STORY STARTER
Your protagonist hates camping, but begins to see some of its highlights when they are forced on a camping trip with friends.
You could focus on the character's internal monologue, or you could reframe the way you decribe the setting and scenarios to show the character's changing feelings.
Wood Sorrel (vague Idea)
When Charity said that she loved the wilderness, Shannon narrowed his eyes, and peered at the fell buildings spotting the grasslands where they had stopped to rest. He saw the abandoned chicken factory with the slanted, metal and tin patchwork roof; at the old homes with the silvering, slitted wood and the bulging porch and cobble chimneys; at that one barn with the browned wood and that was clothed with string lights and confederate flags. The quilted star was pasted above the black passageway inside, where before the barn, the doors of it sat asunder, silvered, rusted; overcome with English Ivy. He saw perhaps two buildings that were not condemned. But every other structure that stood in the valley was beyond repair.

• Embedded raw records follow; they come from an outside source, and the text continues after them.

(** ** ManagedCluster: the provider release gate *)

Section ReleaseFacts.
Import ManagedClusterController.
Context {api : API} {W : Type} (env : @Env W) (r : ManagedClusterReconciler).

Lemma providerGVKs_lookup (provider : string) :
  inProviderTable provider = false -> providerGVKs !! provider = None.
Proof.
  unfold inProviderTable, providerGVKs. intros H.
  apply orb_false_iff in H as [Haws Hazure].
  apply String.eqb_neq in Haws, Hazure.
  by rewrite !lookup_insert_ne, lookup_empty.
Qed.

Lemma releaseProviders_skip (namespace name provider : string) (rest : list string) :
  inProviderTable provider = false ->
  releaseProviders namespace name (provider :: rest) = releaseProviders namespace name rest.
Proof. intros H. simpl. by rewrite (providerGVKs_lookup _ H). Qed.

(** C10, amended: a provider name outside the table is skipped, the loop
    for it is the loop for the remaining names; and when no name of the
    template's list is aws or azure, [releaseCluster] returns nil having
    issued one operation, the read of the ClusterTemplate that yields the
    list: no object is listed and none is patched. *)
Theorem providers_outside_the_table_are_skipped
    (namespace name templateName : string) (template : ClusterTemplate) (w : W) :
  (env (GetClusterTemplate (SystemNamespace r) templateName) w).1 = Ok template ->
  (forall provider rest,
     provider <> "aws" -> provider <> "azure" ->
     releaseProviders namespace name (provider :: rest) = releaseProviders namespace name rest)
  /\ (forallb (fun provider => negb (inProviderTable provider))
        (InfrastructureProviders (tstc_Providers (kt_Status template))) = true ->
      outcome env (releaseCluster r namespace name templateName) w = Done None
      /\ trace env (releaseCluster r namespace name templateName) w =
           [(GetClusterTemplate (SystemNamespace r) templateName, false)]).
Proof.
  intros Hget. split.
  - intros provider rest Haws Hazure. apply releaseProviders_skip.
    unfold inProviderTable. apply orb_false_iff. by split; apply String.eqb_neq.
  - intros Hall. unfold releaseCluster, getProviders. simpl.
    destruct (env (GetClusterTemplate _ _) w) as [got w1]. simpl in Hget. subst got. simpl.
    set (providers := InfrastructureProviders (tstc_Providers (kt_Status template))) in *.
    clearbody providers.
    assert (Hloop : releaseProviders namespace name providers = Ret None).
    { induction providers as [|provider rest IH]; [reflexivity|].
      simpl in Hall. apply andb_true_iff in Hall as [Hp Hrest].
      apply negb_true_iff in Hp.
      rewrite (releaseProviders_skip _ _ _ _ Hp). by apply IH. }
    by rewrite Hloop.
Qed.

Lemma RemoveFinalizer_gone (m : ObjectMeta) (finalizer : string) :
  ContainsFinalizer (RemoveFinalizer m finalizer).1 finalizer = false.
Proof.
  unfold ContainsFinalizer, RemoveFinalizer. simpl.
  induction (Finalizers m) as [|x l IH]; simpl; [done|].
  destruct (String.eqb x finalizer) eqn:E; simpl; [exact IH|].
  rewrite String.eqb_sym, E. exact IH.
Qed.

Lemma getCluster_found (namespace name : string) (gvk : GroupVersionKind)
    (found : PartialObjectMetadata) (others : list PartialObjectMetadata) (w : W) :
  let lookup := ListMetadata gvk namespace {[ FluxHelmChartNameKey := name ]} 0 in
  (env lookup w).1 = Ok (found :: others) ->
  outcome env (getCluster namespace name gvk) w = Done (Ok found)
  /\ trace env (getCluster namespace name gvk) w = [(lookup, false)]
  /\ final env (getCluster namespace name gvk) w = (env lookup w).2.
Proof.
  intros lookup H. unfold getCluster. simpl. fold lookup.
  destruct (env lookup w) as [got w1]. simpl in H. by subst got.
Qed.

Lemma machinesAvailable_listed (namespace clusterName : string) (gvk : GroupVersionKind)
    (machines : list PartialObjectMetadata) (w : W) :
  let check := ListMetadata gvk namespace {[ ClusterNameLabelKey := clusterName ]} 1 in
  (env check w).1 = Ok machines ->
  outcome env (machinesAvailable namespace clusterName gvk) w =
    Done (Ok (negb (Nat.eqb (length machines) 0)))
  /\ trace env (machinesAvailable namespace clusterName gvk) w = [(check, false)]
  /\ final env (machinesAvailable namespace clusterName gvk) w = (env check w).2.
Proof.
  intros check H. unfold machinesAvailable. simpl. fold check.
  destruct (env check w) as [got w1]. simpl in H. by subst got.
Qed.

Lemma removeClusterFinalizer_spec (found : PartialObjectMetadata) (w : W) :
  let released :=
    {| pom_gvk := pom_gvk found;
       pom_meta := (RemoveFinalizer (pom_meta found) BlockingFinalizer).1 |} in
  let patch := PatchMetadata released (originalAfterRemove found BlockingFinalizer) in
  (ContainsFinalizer (pom_meta found) BlockingFinalizer = true ->
     trace env (removeClusterFinalizer found) w = [(patch, isErr (env patch w).1)]
     /\ exists e, outcome env (removeClusterFinalizer found) w = Done e
                  /\ isErr e = isErr (env patch w).1)
  /\ (ContainsFinalizer (pom_meta found) BlockingFinalizer = false ->
      outcome env (removeClusterFinalizer found) w = Done None
      /\ trace env (removeClusterFinalizer found) w = []).
Proof.
  intros released patch. subst patch released. unfold removeClusterFinalizer.
  pose proof (RemoveFinalizer_updated (pom_meta found) BlockingFinalizer) as Hupdated.
  destruct (RemoveFinalizer (pom_meta found) BlockingFinalizer) as [meta updated] eqn:Hremove.
  simpl in Hupdated. subst updated.
  split; intros ->; simpl; [|done].
  destruct (env (PatchMetadata _ _) w) as [[err|] w1]; simpl; eauto.
Qed.

(** [releaseCluster] returns: none of its steps panics. *)
Lemma releaseProviders_returns (namespace name : string) (providers : list string) :
  forall w, exists e, outcome env (releaseProviders namespace name providers) w = Done e.
Proof.
  induction providers as [|provider rest IH]; intros w; [by exists None|].
  cbn [releaseProviders]. destruct (providerGVKs !! provider) as [gvk|]; [|apply IH].
  unfold getCluster, machinesAvailable, call. cbn [bind outcome].
  destruct (env (ListMetadata (cluster gvk) _ _ _) w) as [[err|[|found others]] w1];
    cbn [fst snd bind outcome]; [by eexists..|].
  destruct (env (ListMetadata (machine gvk) _ _ _) w1) as [[err|items] w2];
    cbn [fst snd bind outcome]; [by eexists|].
  destruct (negb (negb (Nat.eqb (length items) 0))); [|apply IH].
  destruct (removeClusterFinalizer_spec found w2) as [Hhas Hnot].
  destruct (ContainsFinalizer (pom_meta found) BlockingFinalizer).
  - destruct (Hhas eq_refl) as (_ & e & He & _). by exists e.
  - destruct (Hnot eq_refl) as [He _]. by exists None.
Qed.

Lemma releaseCluster_returns (namespace name templateName : string) (w : W) :
  exists e, outcome env (releaseCluster r namespace name templateName) w = Done e.
Proof.
  unfold releaseCluster, getProviders, call. cbn [bind outcome].
  destruct (env (GetClusterTemplate _ _) w) as [[err|template] w1];
    cbn [fst snd bind outcome]; [by eexists|].
  apply releaseProviders_returns.
Qed.
(** * Coles product processor: canonicalisation and deduplication

    A shallow embedding of [src/coles/coles_product_processor.py]
    (class [ColesProductProcessor]) and the properties of its methods:
    [process_products], [remove_duplicates] and
    [find_cross_category_duplicates], then [extract_price_value] and
    [generate_duplicate_report], and the way the scraper's main loop
    chains them.

    Layout: the Python values the processor handles ([Py]), the regular
    expressions it uses ([Re]), the methods themselves
    ([ColesProductProcessor]), then the theorems. *)

From Stdlib Require Import ZArith Floats String Ascii List Lia Permutation.
From stdpp Require Import gmap strings list fin_maps.

Set Warnings "-register-all,-clear-no-such-hyp,-inexact-float".
Open Scope Z_scope.

(** Closes a decidable goal by evaluating its decision. *)
Ltac decided :=
  lazymatch goal with
  | |- ?P => apply (bool_decide_unpack P); vm_compute; exact I
  end.

(** Closes an equation between closed terms by evaluating its two sides. *)
Ltac compute_eq :=
  lazymatch goal with
  | |- ?l = ?r => vm_cast_no_check (@eq_refl _ r)
  end.

(* ===================================================================== *)
(** * Python values                                                       *)
(* ===================================================================== *)

Module Py.

(** The exceptions the processor can let escape. *)
Inductive exn := AttributeError | TypeError | ValueError | OverflowError.

(** A Python computation either returns or raises. *)
Inductive result (A : Type) := Ok (a : A) | Raise (e : exn).
Arguments Ok {A} a.
Arguments Raise {A} e.

Definition bind {A B} (r : result A) (k : A -> result B) : result B :=
  match r with
  | Ok a => k a
  | Raise e => Raise e
  end.

Notation "'let*' x ':=' c 'in' k" := (bind c (fun x => k))
  (at level 10, x name, c at level 100, k at level 200).
Notation "'let*' ' pat ':=' c 'in' k" := (bind c (fun x => let 'pat := x in k))
  (at level 10, pat pattern, c at level 100, k at level 200).

Definition returns {A} (r : result A) : Prop := exists a, r = Ok a.

(** The values a scraped record can hold: the JSON scalars and arrays that
    the browser hands back.  [str] is modelled by [string], one [ascii]
    per code point, which covers the code points below 256; [float] is
    the IEEE double. *)
Inductive pyval :=
| VNone
| VBool (b : bool)
| VInt (z : Z)
| VFloat (f : float)
| VStr (s : string)
| VList (l : list pyval).

(** Python's truth value ([bool(v)]). *)
Definition truthy (v : pyval) : bool :=
  match v with
  | VNone => false
  | VBool b => b
  | VInt z => negb (z =? 0)
  | VFloat f => negb (f =? 0)%float
  | VStr s => negb (String.eqb s "")
  | VList l => match l with [] => false | _ :: _ => true end
  end.

Definition is_none (v : pyval) : bool :=
  match v with VNone => true | _ => false end.

(** ** Strings *)

Definition code (c : ascii) : N := N_of_ascii c.
(** * Comparator-driven hibernate wake-up (PSoC 6 code example, [main.c])

    A shallow embedding of [main.c]: the two functions of the file,
    [lpcomp_enter_hibernate_mode] and [main], are written in a small
    state-and-termination monad over a [world] that holds the file-scope
    configuration record, the indicator pin, the console and the
    chronological list of platform calls made so far.  The answers of the
    platform (HAL, BSP, PDL, retarget-io) are inputs: an [environment] of
    return statuses and the list of comparator samples. *)

From Stdlib Require Import ZArith String Ascii List Bool Lia.
Import ListNotations.
Local Open Scope Z_scope.

(** ** Types and constants *)

(** [cy_rslt_t] is a 32-bit unsigned status word; only equality with the
    success codes is ever used. *)
Definition cy_rslt_t := Z.
Definition cyhal_power_level_t := Z.
Definition cyhal_syspm_hibernate_source_t := Z.

(** Macros of [main.c]. *)
Definition MY_LPCOMP_ULP_SETTLE : Z := 50.
Definition MY_LPCOMP_OUTPUT_LOW : Z := 0.
Definition MY_LPCOMP_OUTPUT_HIGH : Z := 1.
Definition TOGGLE_LED_PERIOD : Z := 500.
Definition LED_ON_DUR_BEFORE_HIB_IN_MS : Z := 2000.
Definition CYHAL_HYSTERESIS_DISABLE : Z := 0.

“What’s so great about it.” He said, looking up at the vast, sapphire mountains that encircled the valley on all sides; that stood as walls, grand and unmoving, “Whole place ‘s condemned. Pretty well damned.”
He cleaned the remains of hare entrails, and chanterelle liquid, off his knife with a cloth. Seeing in the blade’s reflection that he had sticks in his beard, he combed himself over, as best he could. Charity had woven a bracelet of yellow wood sorrel and was putting it around her ankle and she shot him a concerned glance. She brushed off her pink dress and took off her yellow cardigan, leaving it by the fire.
“Well, It’s the little things Shannon.” She said.
“Like what.” Shannon turned the spit.
“Well, like them wildflowers.” Charity pointed to the grasses and ivy that had grown around the dilapidated structures. Shannon narrowed his eyes. He saw where Charity was pointing. At first he did not understand, what there was beyond the dilapidation, and despair. But Charity insisted that he look again, and he did. Looking again—this time more attentively—he saw the white brush and bloom of the Reeve’s Spirea; the fragrant, salmon cups of the Mountain Laurel, spotting the woods of flowering emerald leaves in the early summer. He saw woven in the overgrown grasses the sprawling tress, the head of Queen Anne’s Lace. Looking at Charity, he saw around her a thatch of yellow wood sorrel and dandelions; the gold of which matched her hair seamlessly, as did her fair, wide eyes reflect the green of the grasses.
And as he glanced once more at the fields; at the old chicken factory and the cottages, his countenance softened. For the first time in many grim, sober afternoon, Charity looked at Shannon, and she saw his eyes had brightened; From a dim, sunken blue had arose a slight, but still noteworthy violet; as slight as the gleam of a hidden gem. Charity smiled sweetly.
She knelt, and she glanced vaguely at Shannon’s eyes as he turned the spit, as if they were yet another small, sweet flower to behold.